→ **Aim of the task**
From the records, pick out and copy each line containing "apply".

[Data to examine — start]

(** * find_versions.py: shot-name parsing and version resolution

    A shallow embedding of [src/find_versions.py] and the properties of its
    name parser, version resolver, resolution loop, layout and summary.

    Conventions of the embedding.
    - A Python [str] is a [string]; its characters are 8-bit ([ascii]), so
      [\d] is [0-9] and [[a-z]] is the 26 lowercase letters.
    - [None] / a value is [option]; a raised exception is [Raise] in
      [outcome].
    - The [re] module is embedded as a backtracking matcher over a pattern
      syntax tree ([regex]); the patterns written in the source appear as
      syntax trees, the configured [shot_regex] is a parameter.
    - The [pathlib] calls that touch the disk ([exists], [glob]) form the
      interface [FileSystem]; each of them returns or raises.  [DiskFS]
      implements it for directories of regular files, with [fnmatch]-style
      matching of entry names; it raises where the operating system
      refuses a name (a component of more than 255 characters, a path of
      4096 or more) and where [glob] refuses a pattern.
    - The progress display ([setMessage], [setProgress]) leaves no mark on
      the results and is left out.
    - What the script asks of the node graph (messages, the undo block,
      backdrops, Read nodes, placeholders) is the list of [command]s that
      [script] issues; the calls themselves are taken not to raise.
    - The values of the configuration are taken as read: integers for the
      layout, strings or integers for the colours. *)

From Stdlib Require Import Bool Arith NArith ZArith Lia List Ascii String.
From Stdlib Require Import Permutation DecimalString.
Import ListNotations.
(** With an identity selected, the fallback resolves to a sender of the
    conversation. *)
Lemma getUserIdentity_sender (messages : list message) :
  identity_selected userIdentity -> messages <> [] ->
  0 < sent_by (getUserIdentity userIdentity messages) messages.
Proof.
  intros (u & -> & Hu) Hne. unfold getUserIdentity.
  destruct (String.eqb_spec u ""); [contradiction|].
  match goal with |- context [existsb ?p messages] => destruct (existsb p messages) eqn:E end.
  - now apply existsb_sender.
  - destruct messages as [|m messages]; [contradiction|].
    unfold sent_by. simpl. rewrite String.eqb_refl. simpl. lia.
Qed.

Lemma sent_by_all (who s : string) (messages : list message) :
  Forall (fun m => Message.from m = s) messages ->
  sent_by who messages = if String.eqb s who then List.length messages else 0.
Proof.
  unfold sent_by. induction 1 as [|m messages Hm _ IH]; simpl.
  - now destruct (String.eqb s who).
  - rewrite Hm. destruct (String.eqb s who); simpl; now rewrite IH.
Qed.

Lemma sent_by_two (a b : string) (messages : list message) :
  a <> b ->
  Forall (fun m => Message.from m = a \/ Message.from m = b) messages ->
  sent_by a messages + sent_by b messages = List.length messages.
Proof.
  intros Hab. unfold sent_by. induction 1 as [|m messages Hm _ IH]; simpl; [reflexivity|].
  destruct Hm as [-> | ->].
  - rewrite String.eqb_refl. destruct (String.eqb_spec a b); [contradiction|]. simpl. lia.
  - rewrite String.eqb_refl. destruct (String.eqb_spec b a); [congruence|]. simpl. lia.
Qed.

Lemma sent_by_other (who a b : string) (messages : list message) :
  Forall (fun m => Message.from m = a \/ Message.from m = b) messages ->
  0 < sent_by who messages -> who = a \/ who = b.
Proof.
  unfold sent_by. induction 1 as [|m messages Hm _ IH]; simpl; [lia|].
  destruct (String.eqb_spec (Message.from m) who) as [<-|_]; [intros _; exact Hm|exact IH].
Qed.
(** * Wallet-side PSBT orchestration (src/wallet/psbtwallet.cpp)

    A shallow embedding of [FillPSBTInputsData], [SignPSBT],
    [FillPSBTOutputsData], [FillPSBTData] and [FillPSBT], and the properties
    of the control protocol they implement.

    C++ references to the PSBT become explicit state passing.  A
    [std::vector] read through [at] or [operator[]] and a dereferenced
    [boost::optional] have three possible outcomes, which the [outcome]
    monad keeps apart: a value, a thrown [std::out_of_range], or undefined
    behaviour.  [LOCK(pwallet->cs_wallet)] has no sequential content and is
    not modelled. *)

From Stdlib Require Import ZArith.
From Stdlib.Strings Require Import Byte.
From stdpp Require Import base option list gmap.

Local Open Scope Z_scope.

(** ** Outcomes of a C++ call *)

Inductive outcome (A : Type) : Type :=
  | Normal (a : A)   (* the call returns *)
  | OutOfRange       (* std::out_of_range thrown by vector::at *)
  | Undefined.       (* operator[] past the end, or * on an empty optional *)
Arguments Normal {A} a.
Arguments OutOfRange {A}.
Arguments Undefined {A}.

#[global] Instance outcome_ret : MRet outcome := @Normal.
#[global] Instance outcome_bind : MBind outcome := λ A B f m,
  match m with
  | Normal a => f a
  | OutOfRange => OutOfRange
  | Undefined => Undefined
  end.

(** [v.at(i)] *)
Definition vec_at {A} (v : list A) (i : nat) : outcome A :=
  match v !! i with Some x => Normal x | None => OutOfRange end.

(** [v[i]] *)
Definition vec_index {A} (v : list A) (i : nat) : outcome A :=
  match v !! i with Some x => Normal x | None => Undefined end.

(** [*o] on a [boost::optional] *)
Definition deref {A} (o : option A) : outcome A :=
  match o with Some x => Normal x | None => Undefined end.

(** ** Data model *)

Definition uint256 : Type := N.
Definition CAmount : Type := Z.            (* int64_t *)
Definition bytes : Type := list byte.      (* std::vector<unsigned char> *)
Definition CScript : Type := bytes.
Definition CPubKey : Type := bytes.
Definition CAsset : Type := uint256.

#[global] Instance byte_eq_decision : EqDecision byte := Byte.byte_eq_dec.

(** [CConfidentialValue], [CConfidentialAsset] and [CConfidentialNonce]
    each wrap a serialized commitment. *)
Module CConfidentialValue.
Record t := mk { vchCommitment : bytes }.
End CConfidentialValue.
Module CConfidentialAsset.
Record t := mk { vchCommitment : bytes }.
End CConfidentialAsset.
Module CConfidentialNonce.
Record t := mk { vchCommitment : bytes }.
End CConfidentialNonce.

Module COutPoint.
Record t := mk { hash : uint256; n : N (* uint32_t *) }.
End COutPoint.

Module CTxIn.
Record t := mk { prevout : COutPoint.t; scriptSig : CScript; nSequence : N }.
End CTxIn.

Module CTxOut.
Record t := mk {
    nAsset : CConfidentialAsset.t;
    nValue : CConfidentialValue.t;
    nNonce : CConfidentialNonce.t;
    scriptPubKey : CScript }.
Definition set_nValue (v : CConfidentialValue.t) (o : t) : t :=
    mk (nAsset o) v (nNonce o) (scriptPubKey o).
Definition set_nAsset (a : CConfidentialAsset.t) (o : t) : t :=
    mk a (nValue o) (nNonce o) (scriptPubKey o).
Definition set_nNonce (c : CConfidentialNonce.t) (o : t) : t :=
    mk (nAsset o) (nValue o) c (scriptPubKey o).
End CTxOut.

Module CTxOutWitness.
Record t := mk { vchSurjectionproof : bytes; vchRangeproof : bytes }.
  (** a default-constructed element, as [resize] appends *)
Definition null : t := mk [] [].
Definition set_vchRangeproof (p : bytes) (w : t) : t := mk (vchSurjectionproof w) p.
Definition set_vchSurjectionproof (p : bytes) (w : t) : t := mk p (vchRangeproof w).
End CTxOutWitness.

Module CTxInWitness.
Record t := mk { scriptWitness : list bytes }.
End CTxInWitness.
(** X3. With a depth or a limit that is not positive the engine requests
    nothing: it returns no record, and a note for each budget that was
    already spent. *)
Theorem static_no_budget (start_url : string) (params : plan_entry) :
  let max_depth := params_get params "STATIC_HARVEST_MAX_DEPTH" 3 in
  let hard_limit := params_get params "COLLECTION_HARD_LIMIT" 300 in
  max_depth <= 0 \/ hard_limit <= 0 ->
  Static.requests (fst (harvest_static_catalog start_url params)) = []
  /\ exists notes,
       snd (harvest_static_catalog start_url params) = Returned (Some ([], notes))
       /\ notes <> []
       /\ (hard_limit <= 0 ->
           In ("Reached collection limit of " ++ str_of_int hard_limit ++ ".")%string
              notes)
       /\ (max_depth <= 0 ->
           In ("Reached depth limit of " ++ str_of_int max_depth ++ ".")%string
              notes).
Proof.
  intros md hl Hspent. unfold Static.harvest_static_catalog. fold md hl.
  assert (Htest : Static.loop_test md hl (Static.initial start_url) = false).
  { unfold Static.loop_test. simpl. unfold len. simpl.
    destruct Hspent as [H | H].
    - replace (0 <? md) with false by (symmetry; apply Z.ltb_ge; exact H).
      apply andb_false_r.
    - replace (0 <? hl) with false by (symmetry; apply Z.ltb_ge; exact H).
      reflexivity. }
  rewrite (loop_exit fetch urljoin set_order _ md hl _ Htest). cbn [fst snd].
  split; [reflexivity |].
  exists (Static.notes md hl (Static.initial start_url)).
  split; [reflexivity |].
  unfold Static.notes. simpl. unfold len. simpl.
  destruct (hl <=? 0) eqn:E1; destruct (md <=? 0) eqn:E2;
    apply Z.leb_le in E1 || apply Z.leb_gt in E1;
    apply Z.leb_le in E2 || apply Z.leb_gt in E2;
    (split; [try discriminate; lia | split; intros H; simpl; auto; lia]).
Qed.

End StaticResult.

(** ** The worker: what it requests and what it returns *)

Section KeepsMore.

Context {S : Type}.

Lemma keeps_lift_bind {A B : Type} (P : S -> Prop) (r : result A)
  (k : A -> M S B) :
  (forall a, r = Ok a -> keeps P (k a)) -> keeps P (mbind (lift r) k).
Proof.
  intros Hk s Hs. unfold mbind, lift.
  destruct r as [a | e]; [now apply Hk | exact Hs].
Qed.

Lemma keeps_foreach_in {X : Type} (P : S -> Prop) (xs : list X)
  (body : X -> M S unit) :
  (forall x, In x xs -> keeps P (body x)) -> keeps P (mforeach xs body).
Proof.
  induction xs as [| x rest IH]; intros Hb; simpl.
  - apply keeps_ret.
  - apply keeps_bind; [apply Hb; now left |].
    intros _. apply IH. intros y Hy. apply Hb. now right.
Qed.

End KeepsMore.

Section WorkerResult.

Variable fetch : string -> response.
Variable urljoin : string -> string -> option string.

Abbreviation visit := (Dynamic.visit fetch urljoin).
Abbreviation wloop := (Dynamic.loop fetch urljoin).
Abbreviation worker := (Dynamic._dynamic_worker fetch urljoin).
Abbreviation out_links := (Dynamic.out_links fetch urljoin).

Lemma link_target_crawlable (url : string) (link : json) (href : string) :
  In href (Dynamic.link_target urljoin url link) ->
  Dynamic.crawlable href = true.
Proof.
  unfold Dynamic.link_target.
  destruct (py_get link "rel" JNull) as [rel |]; cbn [bind]; [| intros []].
  destruct (str_in rel _); [| intros []].
  destruct (py_get link "href" (JStr "")) as [h |]; cbn [bind]; [| intros []].
  destruct (py_urljoin urljoin url h) as [x |]; cbn [bind]; [| intros []].
  destruct (Dynamic.crawlable x) eqn:E; [| intros []].
  intros [<- | []]. exact E.
Qed.
(** * Content-type import endpoint: [POST /api/content-types/import]

    A shallow embedding of the handler in [src/api/routes/contentTypes.js]
    and the properties of it that the specification states.

    The handler is JavaScript over a JSON request body and a PostgreSQL
    client.  The embedding has three layers:

    - [JS]: JSON values as the handler sees them after [express.json()],
      with the operators the handler applies to them ([||], [??], [?.],
      [String(...)], [.trim()], [typeof], [!!], [Array.isArray]);
    - [Sql]: the two tables, the statements the handler sends and a client
      connection with transactions, on which any statement may raise;
    - [Route]: the handler itself, in a state-and-exception monad over the
      client connection. *)

From Stdlib Require Import ZArith List String Ascii Bool Lia DecimalString.
From Stdlib Require HexadecimalString.
Import ListNotations.
Local Open Scope string_scope.
Set Warnings "-register-all".

(* ------------------------------------------------------------------ *)
(** * Results of code that may throw *)

Inductive result (A : Type) : Type :=
| Ok (a : A)
| Throw (message : string).
Arguments Ok {A} a.
Arguments Throw {A} message.
(** * best-surf-api: the StormGlass forecast client

    A shallow embedding of [src/clients/stormGlass.ts] together with the
    parts of the JavaScript runtime it relies on: IEEE-754 double
    precision numbers with their default conversion to strings (used by
    every template literal of the client), truthiness, [JSON.stringify],
    exceptions with [try]/[catch], and the injected collaborators (HTTP
    transport, cache store, clock, logger), which are threaded through an
    explicit world state and leave a trace of the calls made. *)

From Stdlib Require Import ZArith Lia List String Ascii Bool.
From stdpp Require Import gmap strings list.

Open Scope Z_scope.

(* ===================================================================== *)
(** * JavaScript numbers *)
(* ===================================================================== *)

Module JsNumber.

(** The Number type: a binary64 value.  A finite non-zero number is
    [(-1)^neg * m * 2^e] with an integral significand. *)
Inductive number : Type :=
  | NaN
  | Infinity (neg : bool)
  | Zero (neg : bool)
  | Finite (neg : bool) (m : Z) (e : Z).

(** The pairs [(m, e)] that denote a double: normal numbers carry a
    53-bit significand, subnormal ones sit at the least exponent. *)
Definition canonical (m e : Z) : bool :=
  (0 <? m) && (m <? 2 ^ 53) && (-1074 <=? e) && (e <=? 971)
  && ((2 ^ 52 <=? m) || (e =? -1074)).

Definition wf (x : number) : bool :=
  match x with
  | Finite _ m e => canonical m e
  | _ => true
  end.

Definition is_finite (x : number) : bool :=
  match x with
  | Zero _ | Finite _ _ _ => true
  | _ => false
  end.

(** [ToBoolean] on numbers: [+0], [-0] and [NaN] are falsy. *)
Definition ToBoolean (x : number) : bool :=
  match x with
  | NaN | Zero _ => false
  | _ => true
  end.

(** Strict equality [===] on numbers. *)
Definition strict_eq (x y : number) : bool :=
  match x, y with
  | Zero _, Zero _ => true
  | Infinity a, Infinity b => Bool.eqb a b
  | Finite a m e, Finite b m' e' => Bool.eqb a b && (m =? m') && (e =? e')
  | _, _ => false
  end.

(** ** Rounding a positive rational [p / q] to the nearest double,
    ties to even. *)

Definition ge_pow2 (p q l : Z) : bool :=
  if 0 <=? l then q * 2 ^ l <=? p else q <=? p * 2 ^ (- l).

(** [flog2 p q] is the integer part of the binary logarithm of [p / q]. *)
Definition flog2 (p q : Z) : Z :=
  let l := Z.log2 p - Z.log2 q in
  if ge_pow2 p q l then l else l - 1.

Definition round_half_even (num den : Z) : Z :=
  let q := num / den in
  let r := num mod den in
  if 2 * r <? den then q
  else if den <? 2 * r then q + 1
  else if Z.even q then q else q + 1.

Definition round_frac (neg : bool) (p q : Z) : number :=
  if p <=? 0 then Zero neg
  else
    let e := Z.max (flog2 p q - 52) (-1074) in
    let m := if 0 <=? e then round_half_even p (q * 2 ^ e)
             else round_half_even (p * 2 ^ (- e)) q in
    if m =? 0 then Zero neg
    else
      let '(m', e') := if m =? 2 ^ 53 then (2 ^ 52, e + 1) else (m, e) in
      if 971 <? e' then Infinity neg else Finite neg m' e'.

(** The double nearest to [s * 10^e10]. *)
Definition dec_round (neg : bool) (s e10 : Z) : number :=
  if 0 <=? e10 then round_frac neg (s * 10 ^ e10) 1
  else round_frac neg s (10 ^ (- e10)).

(** The number a decimal literal [s]e[e10] denotes. *)
Definition of_decimal (s e10 : Z) : number :=
  dec_round (s <? 0) (Z.abs s) e10.

Definition of_Z (z : Z) : number := of_decimal z 0.

(** ** Decimal digits *)

Definition digit_char (d : Z) : ascii := ascii_of_nat (48 + Z.to_nat d).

[Data to examine — finish]

→ **Answer to this exercise**
  - now apply existsb_sender.
    - replace (0 <? md) with false by (symmetry; apply Z.ltb_ge; exact H).
      apply andb_false_r.
    - replace (0 <? hl) with false by (symmetry; apply Z.ltb_ge; exact H).
    apply Z.leb_le in E1 || apply Z.leb_gt in E1;
    apply Z.leb_le in E2 || apply Z.leb_gt in E2;
  destruct r as [a | e]; [now apply Hk | exact Hs].
  - apply keeps_ret.
  - apply keeps_bind; [apply Hb; now left |].
    intros _. apply IH. intros y Hy. apply Hb. now right.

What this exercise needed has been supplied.